## TASK DIRECTIONS
Reading through the lines below, count those that include the string "false"; the answer is that number and nothing else.

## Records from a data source

(** * Blog enhancement layer (app.js): a shallow embedding and its properties

    The script decorates a docsify page: a theme manager, a reading-progress
    bar, copy-link buttons on headings, a generated table of contents and
    smooth scrolling for in-page anchors.  The embedding follows app.js class
    by class.  JavaScript strings are sequences of UTF-16 code units, numbers
    are IEEE 754 doubles, the document is a tree of nodes addressed by child
    positions. *)

From Stdlib Require Import List String Ascii NArith ZArith Bool Arith Lia Floats.
Import ListNotations.

Set Warnings "-register-all".

Local Open Scope bool_scope.
Local Open Scope N_scope.

(** ** JavaScript strings *)

(** A string is the list of its UTF-16 code units. *)
Definition jsstring := list N.

(** An ASCII literal of the script, as code units. *)
Definition lit (s : string) : jsstring :=
  map N_of_ascii (list_ascii_of_string s).

Fixpoint jseqb (a b : jsstring) : bool :=
  match a, b with
  | [], [] => true
  | x :: a', y :: b' => N.eqb x y && jseqb a' b'
  | _, _ => false
  end.

(** Truthiness of a string value: the empty string is falsy. *)
Definition truthy (s : jsstring) : bool :=
  match s with [] => false | _ :: _ => true end.

Fixpoint starts_with (prefix s : jsstring) : bool :=
  match prefix, s with
  | [], _ => true
  | x :: p', y :: s' => N.eqb x y && starts_with p' s'
  | _ :: _, [] => false
  end.

(** [\s] of a regular expression and the characters [trim] removes:
    WhiteSpace and LineTerminator of ECMAScript. *)
Definition is_space (c : N) : bool :=
  ((9 <=? c) && (c <=? 13)) || (c =? 32) || (c =? 160) || (c =? 5760)
  || ((8192 <=? c) && (c <=? 8202)) || (c =? 8232) || (c =? 8233)
  || (c =? 8239) || (c =? 8287) || (c =? 12288) || (c =? 65279).

Definition is_hyphen (c : N) : bool := c =? 45.

(** The complement of the class [[^a-z0-9 -]]: the code units that the first
    replacement of [generateId] keeps. *)
Definition kept (c : N) : bool :=
  ((97 <=? c) && (c <=? 122)) || ((48 <=? c) && (c <=? 57))
  || (c =? 32) || (c =? 45).

(** [String.prototype.toLowerCase], one code unit at a time.  A-Z go to a-z.
    Two code units outside ASCII have a lower case inside it: KELVIN SIGN
    (U+212A) becomes k, and LATIN CAPITAL LETTER I WITH DOT ABOVE (U+0130)
    becomes i followed by U+0307.  Every other code unit outside ASCII has a
    lower case outside ASCII as well; it is left in place here. *)
Definition lower_unit (c : N) : jsstring :=
  if (65 <=? c) && (c <=? 90) then [c + 32]
  else if c =? 8490 then [107]
  else if c =? 304 then [105; 775]
  else [c].

Definition toLowerCase (s : jsstring) : jsstring := flat_map lower_unit s.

## SOLUTION TO THE PROBLEM
3